Plongée dans le silence de la nuit.

J’essuie les perles qui roulent sur mes joues pour apercevoir l’encre couler sur le papier. Je songe à tout éteindre pour que l’obscurité reflète mes pensées.
« C’est de ta faute. Tu en demandes trop ».
Sans doute.


Penses-tu simplement à moi ?
Qu’importe que ça soit en bien ou en mal. Tant que j’occupe, ne serait-ce qu’une petite place dans tes pensées.
Parce que toi, tu inondes les miennes.
J’aimerais qu’elles se retirent, comme la marée, mais elles ne font que déborder aux coins de mes yeux. Elles coulent et coulent encore. Elles ne s’arrêtent plus.


De toute façon, après la tempête vient toujours la pluie.

Et puis vient ce moment où l’on se voit comme un poids, pas seulement un petit caillou dans la chaussure… Non, plutôt comme une pierre de trop sur cette terre.

Peut-être que je ne suis qu’une goutte d’eau perdue
dans l’océan du monde.

Et que personne ne remarquera vraiment quand cette goutte s’évaporera.
Je crois bien que la vie est trop amère, trop rugueuse pour moi.


Je regarde ces lignes sur mon poignet,
comme un ruisseau discret
qui serpente sous la surface de ma peau,
un tracé intime
laissé par la douleur en silence,
un sentier secret
que seuls mes yeux savent suivre,
un entrelacs
d’ombres et de lumière,
une constellation unique
qui raconte mon histoire muette.

Puis mon regard glisse vers le foulard, posé là, silencieux… Je l’imagine
s’enrouler doucement autour de mon cou, m’étreignant dans mes derniers soupirs, m’embrassant dans cette dernière douleur.
Derniers gestes, dernières pensées… enfin.


Après tout, toute histoire trouve sa fin, n’est-ce pas ? Et si la mienne se dessinait maintenant ?
Pour une fois,
Je tiens la plume.
J’ai le contrôle absolu sur l’intrigue, sans les caprices du hasard, sans les doutes et les suppositions.
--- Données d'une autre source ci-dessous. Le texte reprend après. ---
(** C3: two saves in a row.  When a save returns normally, the next save
    (from the state the first one left, whatever the gallery cache has become
    in between, with no new upload) makes no create request and leaves the
    table as it is.  The same holds when the save is run again from the
    earlier state, with the pending list that was just saved, provided both
    gallery requests are answered with the gallery: every pending image is
    then filtered out by its normalized URL.  In any save answered with the
    gallery, a create request is made only for an image whose normalized URL
    is the normalized URL of no row the owner already has. *)
Theorem save_twice_creates_nothing (m : Manager) (w : World) :
  (saveGalleryImages m w).1.1 = Returned →
  let m1 := (saveGalleryImages m w).1.2 in
  let w1 := (saveGalleryImages m w).2 in
  (∀ m2, projectId m2 = projectId m1 → isNewProject m2 = isNewProject m1 →
         pendingImages m2 = pendingImages m1 →
         table (saveGalleryImages m2 w1).2 = table w1
         ∧ creates_in (log (saveGalleryImages m2 w1).2) = creates_in (log w1))
  ∧ (poor_reply_at w (clock w) = false → poor_reply_at w1 (clock w1) = false →
     table (saveGalleryImages m w1).2 = table w1
     ∧ creates_in (log (saveGalleryImages m w1).2) = creates_in (log w1))
  ∧ (poor_reply_at w (clock w) = false →
     ∀ body, body ∈ creates_in (log w1) →
       body ∈ creates_in (log w)
       ∨ ∀ row, row ∈ table w → Gallery.projectId row = dynamicProjectId m →
                normalize (Gallery.imageUrl row) ≠ normalize (Insert.imageUrl body)).
Proof.
  intros Hret m1 w1.
  destruct (save_keeps_identity m w) as [Hid Hnew1]. fold m1 in Hid, Hnew1.
  split; [|split].
  - (* the next save *)
    intros m2 Hid2 Hnew2 Hpend2.
    destruct (isNewProject m) eqn:Hnew.
    { apply save_new_project. congruence. }
    destruct (nonempty (loadedPendingImages m w)) eqn:Hne.
    + destruct (save_saved_inv m w Hnew Hne Hret) as (_ & Hp1 & _ & _ & w2 & _ & Hw1).
      fold m1 in Hp1. fold w1 in Hw1.
      rewrite save_nothing_loaded; [done|].
      rewrite loaded_no_mirror; [by rewrite Hpend2, Hp1|].
      rewrite Hid2, Hid, Hw1. cbn. apply lookup_delete_eq.
    + pose proof (save_nothing_loaded m w Hne) as Hs.
      subst m1 w1. rewrite Hs in *. cbn in *.
      rewrite save_nothing_loaded; [done|].
      by rewrite (loaded_depends m m2 w).
  - (* the same save again *)
    intros Hpoor Hpoor1.
    destruct (isNewProject m) eqn:Hnew; [by apply save_new_project|].
    destruct (nonempty (loadedPendingImages m w)) eqn:Hne.
    2:{ pose proof (save_nothing_loaded m w Hne) as Hs.
        subst w1. rewrite Hs. cbn. by rewrite Hs. }
    destruct (save_saved_inv m w Hnew Hne Hret) as (_ & _ & _ & _ & w2 & Hsame & Hw1).
    fold w1 in Hw1. destruct Hsame as (Htable & _ & _ & _). cbn in Htable.
    assert (Ht1 : table w1 = table w ++ rows_of (dynamicProjectId m) (next_id w)
                                          (creates (newOnes m w)))
      by (rewrite Hw1; cbn; done).
    apply save_nothing_to_create; [done|]. intros _.
    apply filter_none. intros p Hp Htruthy.
    unfold newOnes in Hp. apply list_elem_of_filter in Hp as [Hnew2 Hp].
    rewrite existing_of_table in Hnew2 by done.
    rewrite loaded_no_mirror in Hp by (rewrite Hw1; cbn; apply lookup_delete_eq).
    rewrite isNew_spec in Hnew2.
    destruct (isNew (existingImageUrls (gallery_reply (dynamicProjectId m) w) m) p)
      eqn:Hnew0.
    + (* it was new: the first save created its row *)
      assert (p ∈ creates (newOnes m w)) as Hc.
      { unfold creates, newOnes. apply list_elem_of_filter. split; [done|].
        apply list_elem_of_filter. split; [done|]. by apply pending_in_loaded. }
      apply (rows_of_elem (dynamicProjectId m) (next_id w)) in Hc as [id Hrow].
      apply (Hnew2 (Pending.url p)); [|done].
      apply list_elem_of_fmap. exists (row_of (dynamicProjectId m) id p).
      split; [done|]. apply list_elem_of_filter. split; [done|].
      rewrite Ht1. apply elem_of_app. by right.
    + (* it was not new: the row it matched is still there *)
      rewrite existing_of_table in Hnew0 by done.
      unfold isNew in Hnew0. apply negb_false_iff, existsb_exists in Hnew0
        as (e & He & Heq).
      apply String.eqb_eq in Heq. apply list_elem_of_In in He.
      apply (Hnew2 e); [|done].
      apply list_elem_of_fmap in He as (row & -> & Hrow).
      apply list_elem_of_filter in Hrow as [Hown Hrow].
      apply list_elem_of_fmap. exists row. split; [done|].
      apply list_elem_of_filter. split; [done|].
      rewrite Ht1. apply elem_of_app. by left.
  - (* only new images are created *)
    intros Hpoor body Hbody. subst w1.
    destruct (isNewProject m) eqn:Hnew.
    { left. by rewrite <- (proj2 (save_new_project m w Hnew)). }
    destruct (save_creates_in m w Hnew) as (ps & Hps & Hlog).
    rewrite Hlog in Hbody. apply elem_of_app in Hbody as [Hold|Hbody]; [by left|].
    right. intros row Hrow Hown.
    apply list_elem_of_fmap in Hbody as (q & -> & Hq). apply Hps in Hq.
    unfold newOnes in Hq. apply list_elem_of_filter in Hq as [Hq _].
    rewrite existing_of_table in Hq by done. rewrite isNew_spec in Hq.
    cbn. apply Hq. apply list_elem_of_fmap. exists row. split; [done|].
    by apply list_elem_of_filter.
Qed.
(** * ReturningResultsEntityUpdator

    A shallow embedding of [src/query-builder/ReturningResultsEntityUpdator.ts]
    and the properties the specification states about it.

    Entities are caller-owned JavaScript objects that the updator mutates in
    place, so they live in a heap and the entity list is a list of
    references.  Plain objects are finite maps from property names to values.
    The driver, the entity metadata, the entity manager and the query builder
    are collaborators of the class: they are record fields here, and every
    theorem quantifies over them. *)

From stdpp Require Import base option list gmap strings.
(** The loop over [dir.LogicalSchemas], from the schema at the head of
    [logicalSchemas] on, with [result] as accumulated so far. *)
Fixpoint lintLogicalSchemas (dir : fs.Dir) (wsOpts : WorkspaceOptions)
         (ignoreTable ignoreSchema : option Regexp) (opts : Options)
         (logicalSchemas : list fs.LogicalSchema) (result : Result) : option Result :=
  match logicalSchemas with
  | [] => Some result
  | logicalSchema :: rest =>
      if schemaIgnored dir ignoreSchema then
        Some (appendDebugLogs result
                ["Skipping schema in " ++ fs.RelPath dir
                   ++ " because ignore-schema='" ++ regexpText ignoreSchema ++ "'"])
      else
        let '(schema, statementErrors, err) := ExecLogicalSchema logicalSchema wsOpts in
        match err with
        | Some err =>
            lintLogicalSchemas dir wsOpts ignoreTable ignoreSchema opts rest
              (appendExceptions result
                 [Errorf ("Skipping schema in " ++ fs.RelPath dir
                            ++ " due to error: " ++ Error err)])
        | None =>
            let result :=
              fold_left (lintStatementError ignoreTable) statementErrors result in
            match lintProblems schema logicalSchema opts
                    (range order (ProblemSeverity opts)) result with
            | None => None
            | Some result =>
                let result :=
                  fold_left (lintObjectDefinition ignoreTable logicalSchema)
                            (range order (ObjectDefinitions schema)) result in
                lintLogicalSchemas dir wsOpts ignoreTable ignoreSchema opts rest result
            end
        end
  end.
Lemma occurs_join (c sep : ascii) (fields : list string) :
  c <> sep -> Forall (fun field => occurs c field = false) fields ->
  occurs c (join sep fields) = false.
Proof.
  intros Hne. induction 1 as [|field fields Hfield Hfields IH]; [reflexivity|].
  destruct fields as [|field' fields]; [exact Hfield|].
  change (join sep (field :: field' :: fields))
    with (field +:+ String sep (join sep (field' :: fields))).
  rewrite occurs_app, Hfield. cbn [occurs orb]. rewrite IH.
  rewrite bool_decide_eq_false_2 by congruence. reflexivity.
Qed.


(** [pretty_N_go] writes digits only. *)
Lemma occurs_pretty_N_go (c : ascii) (x : N) (s : string) :
  (forall d, pretty_N_char d <> c) ->
  occurs c (pretty_N_go x s) = occurs c s.
Proof.
  intros Hc. revert s. induction (N.lt_wf_0 x) as [x _ IH]. intros s.
  destruct (decide (0 < x)%N) as [Hpos | Hzero].
  - rewrite pretty_N_go_step by assumption. rewrite IH by (apply N.div_lt; lia).
    cbn [occurs]. rewrite bool_decide_eq_false_2 by apply Hc. reflexivity.
  - replace x with 0%N by lia. reflexivity.
Qed.

Lemma pretty_N_char_cases (d : N) :
  pretty_N_char d = "0"%char \/ pretty_N_char d = "1"%char \/ pretty_N_char d = "2"%char
  \/ pretty_N_char d = "3"%char \/ pretty_N_char d = "4"%char \/ pretty_N_char d = "5"%char
  \/ pretty_N_char d = "6"%char \/ pretty_N_char d = "7"%char \/ pretty_N_char d = "8"%char
  \/ pretty_N_char d = "9"%char.
Proof. unfold pretty_N_char. repeat case_match; tauto. Qed.

(** [String(n)] is made of digits and a minus sign. *)
Lemma occurs_toString (c : ascii) (n : Z) :
  digitValue 10 c = None -> c <> "-"%char -> occurs c (toString n) = false.
Proof.
  intros Hdigit Hminus.
  assert (Hc : forall d, pretty_N_char d <> c).
  { intros d Heq. subst c.
    destruct (pretty_N_char_cases d) as [H|[H|[H|[H|[H|[H|[H|[H|[H|H]]]]]]]]];
      rewrite H in Hdigit; discriminate. }
  assert (Hpos : forall p, occurs c (pretty (Npos p)) = false).
  { intros p. unfold pretty, pretty_N. rewrite decide_False by discriminate.
    rewrite occurs_pretty_N_go by exact Hc. reflexivity. }
  destruct n as [|p|p].
  - cbn. rewrite bool_decide_eq_false_2; [reflexivity|].
    intros Heq. subst c. discriminate.
  - apply Hpos.
  - change (toString (Zneg p)) with (String "-" (pretty (Npos p))).
    cbn [occurs]. rewrite Hpos. rewrite bool_decide_eq_false_2 by congruence. reflexivity.
Qed.

Lemma toString_nonempty (n : Z) : toString n <> "".
Proof.
  destruct n as [|p|p]; [discriminate | | discriminate].
  unfold toString, pretty, pretty_Z, pretty, pretty_positive, pretty, pretty_N.
  rewrite decide_False by discriminate.
  destruct (pretty_N_go_leading (Npos p) "") as [c [rest [-> _]]]; [lia | discriminate].
Qed.

(** ** The cron expression *)

Lemma occurs_cronField (c : ascii) (n : option Z) :
  digitValue 10 c = None -> c <> "-"%char -> c <> "*"%char ->
  occurs c (cronField n) = false.
Proof.
  intros Hdigit Hminus Hstar. destruct n as [n|]; [apply occurs_toString; assumption|].
  cbn. rewrite bool_decide_eq_false_2 by congruence. reflexivity.
Qed.

Lemma occurs_cronListField (l : option (list Z)) : occurs " " (cronListField l) = false.
Proof.
  destruct l as [l|]; [|reflexivity]. apply occurs_join; [discriminate|].
  apply Forall_fmap, Forall_forall. intros n _. apply occurs_toString; [reflexivity | discriminate].
Qed.

Lemma split_cron (minute hour dayOfMonth month dayOfWeek : string) :
  occurs " " minute = false -> occurs " " hour = false -> occurs " " dayOfMonth = false ->
  occurs " " month = false -> occurs " " dayOfWeek = false ->
  split " " (cron minute hour dayOfMonth month dayOfWeek)
  = [minute; hour; dayOfMonth; month; dayOfWeek].
Proof.
  intros. apply split_join; [|discriminate]. repeat constructor; assumption.
Qed.

(** A number field rejects every number but its own. *)
Lemma numberField_rejects (n : option Z) (current : Z) :
  bool_decide (cronField n <> "*") && negb (bool_decide (parseInt (cronField n) = Some current))
  = match n with
    | Some k => negb (bool_decide (current = k))
    | None => false
    end.
Proof.
  destruct n as [n|].
  - cbn [cronField]. rewrite parseInt_toString.
    rewrite bool_decide_eq_true_2.
    + cbn [andb]. f_equal. apply bool_decide_ext. split; congruence.
    + intros Heq. pose proof (occurs_toString "*" n eq_refl) as H.
      rewrite Heq in H. discriminate H. discriminate.
  - reflexivity.
Qed.

(** A list field rejects every number that is not in its list. *)
Lemma listField_rejects (l : option (list Z)) (current : Z) :
  bool_decide (cronListField l <> "*")
  && negb (bool_decide (toString current ∈ split "," (cronListField l)))
  = match l with
    | Some days => negb (bool_decide (current ∈ days))
    | None => false
    end.
Proof.
  destruct l as [days|]; [|reflexivity].
  cbn [cronListField]. rewrite bool_decide_eq_true_2.
  - cbn [andb]. f_equal. apply bool_decide_ext.
    destruct days as [|day days].
    + cbn. split.
      * intros Hin. apply list_elem_of_singleton in Hin.
        destruct (toString_nonempty _ Hin).
      * intros H. inversion H.
    + rewrite split_join; [| |discriminate].
      * split.
        -- intros Hin. apply list_elem_of_fmap in Hin as [n [Heq Hn]].
           apply (inj pretty) in Heq. subst. exact Hn.
        -- intros H. apply list_elem_of_fmap. exists current. split; [reflexivity | exact H].
      * apply Forall_fmap, Forall_forall. intros n _.
        apply occurs_toString; [reflexivity | discriminate].
  - intros Heq.
    assert (H : occurs "*" (join "," (toString <$> days)) = false).
    { apply occurs_join; [discriminate|]. apply Forall_fmap, Forall_forall. intros n _.
      apply occurs_toString; [reflexivity | discriminate]. }
    rewrite Heq in H. discriminate H.
Qed.

(** X3. [matchesCron] on an expression of five fields looks at the minute,
    the hour and the day of the week only: whatever the day-of-month and month
    fields say, the date matches exactly when its minutes are the number of
    the minute field, its hours the number of the hour field and its day of
    the week one of the numbers of the comma-separated last field, a field
    [*] asking for nothing. *)
Theorem matchesCron_checks_three_fields
    (date : DateFields) (minute hour : option Z) (days : option (list Z))
    (dayOfMonth month : string) :
  occurs " " dayOfMonth = false -> occurs " " month = false ->
  Timer.matchesCron date
    (cron (cronField minute) (cronField hour) dayOfMonth month (cronListField days)) = true
  <-> (forall n, minute = Some n -> getMinutes date = n)
      /\ (forall n, hour = Some n -> getHours date = n)
      /\ (forall l, days = Some l -> getDay date ∈ l).
Proof.
  intros Hdom Hmonth. unfold Timer.matchesCron.
  rewrite split_cron; try assumption;
    try (apply occurs_cronField; [reflexivity | discriminate | discriminate]);
    try apply occurs_cronListField.
  rewrite listField_rejects, !numberField_rejects.
  destruct minute as [minute|], hour as [hour|], days as [days|];
    repeat case_bool_decide; cbn [negb];
    (split; [intros ?; repeat split; intros ? [= <-] | intros (Hm & Hh & Hd)]);
    try discriminate; try assumption; try reflexivity; exfalso; eauto.
Qed.

Lemma matchesCron_checks_three_fields_witness :
  let saturdayAtTen := mkDateFields 6 10 0 in
  Timer.matchesCron saturdayAtTen "0 10 * * 6,0" = true
  <-> (forall n, Some 0 = Some n -> getMinutes saturdayAtTen = n)
      /\ (forall n, Some 10 = Some n -> getHours saturdayAtTen = n)
      /\ (forall l, Some [6; 0] = Some l -> getDay saturdayAtTen ∈ l).
Proof.
  exact (matchesCron_checks_three_fields (mkDateFields 6 10 0) (Some 0) (Some 10)
           (Some [6; 0]) "*" "*" eq_refl eq_refl).
Defined.

(** ** The timer display *)









(** ** The name of a problem *)

Lemma occurs_takeUntil (sep : ascii) (s : string) : occurs sep (Logger.takeUntil sep s) = false.
Proof.
  induction s as [|c s IH]; [reflexivity|]. cbn [Logger.takeUntil].
  case_bool_decide as Hc; [reflexivity|]. cbn [occurs].
  rewrite IH, bool_decide_eq_false_2 by exact Hc. reflexivity.
Qed.

Lemma takeUntil_app (sep : ascii) (s rest : string) :
  occurs sep s = false -> Logger.takeUntil sep (s +:+ String sep rest) = s.
Proof.
  induction s as [|c s IH]; rewrite ?append_nil, ?append_cons; cbn [occurs Logger.takeUntil];
    intros H.
  - rewrite bool_decide_eq_true_2 by reflexivity. reflexivity.
  - apply orb_false_elim in H as [Hc Hs]. rewrite Hc, (IH Hs). reflexivity.
Qed.

Lemma takeUntil_all (sep : ascii) (s : string) :
  occurs sep s = false -> Logger.takeUntil sep s = s.
Proof.
  induction s as [|c s IH]; [reflexivity|]. cbn [occurs Logger.takeUntil]. intros H.
  apply orb_false_elim in H as [Hc Hs]. rewrite Hc, (IH Hs). reflexivity.
Qed.

Lemma problemsGroupHere_name (s name : string) :
  Logger.problemsGroupHere s = Some name -> name <> "" /\ occurs "/" name = false.
Proof.
  unfold Logger.problemsGroupHere.
  destruct (Logger.stripPrefix "problems/" s) as [rest|]; [|discriminate].
  pose proof (occurs_takeUntil "/" rest) as Hfree.
  destruct (Logger.takeUntil "/" rest) as [|c t]; [discriminate|].
  intros [= <-]. split; [discriminate | exact Hfree].
Qed.

Lemma problemsGroup_name (url name : string) :
  Logger.problemsGroup url = Some name -> name <> "" /\ occurs "/" name = false.
Proof.
  induction url as [|c url IH]; cbn [Logger.problemsGroup].
  - destruct (Logger.problemsGroupHere "") as [here|] eqn:Hhere; [|discriminate].
    intros [= <-]. exact (problemsGroupHere_name _ _ Hhere).
  - destruct (Logger.problemsGroupHere (String c url)) as [here|] eqn:Hhere; [|exact IH].
    intros [= <-]. exact (problemsGroupHere_name _ _ Hhere).
Qed.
Juste une vérité qui m’appartient, un poids solide posé uniquement sur moi.


Quand on pense à tout arrêter, au début, on pleure.
Une larme pour la forme, une révérence de façade.
Mais maintenant ? Je pourrais presque en rire. Quelle chute élégante, non ?
Après tout, quelle logique plus parfaite
que de devenir son propre bourreau et sa délivrance. Enfin tenir le fil de l’histoire, sans plus rien devoir au hasard, sans promesses creuses, sans faux espoirs.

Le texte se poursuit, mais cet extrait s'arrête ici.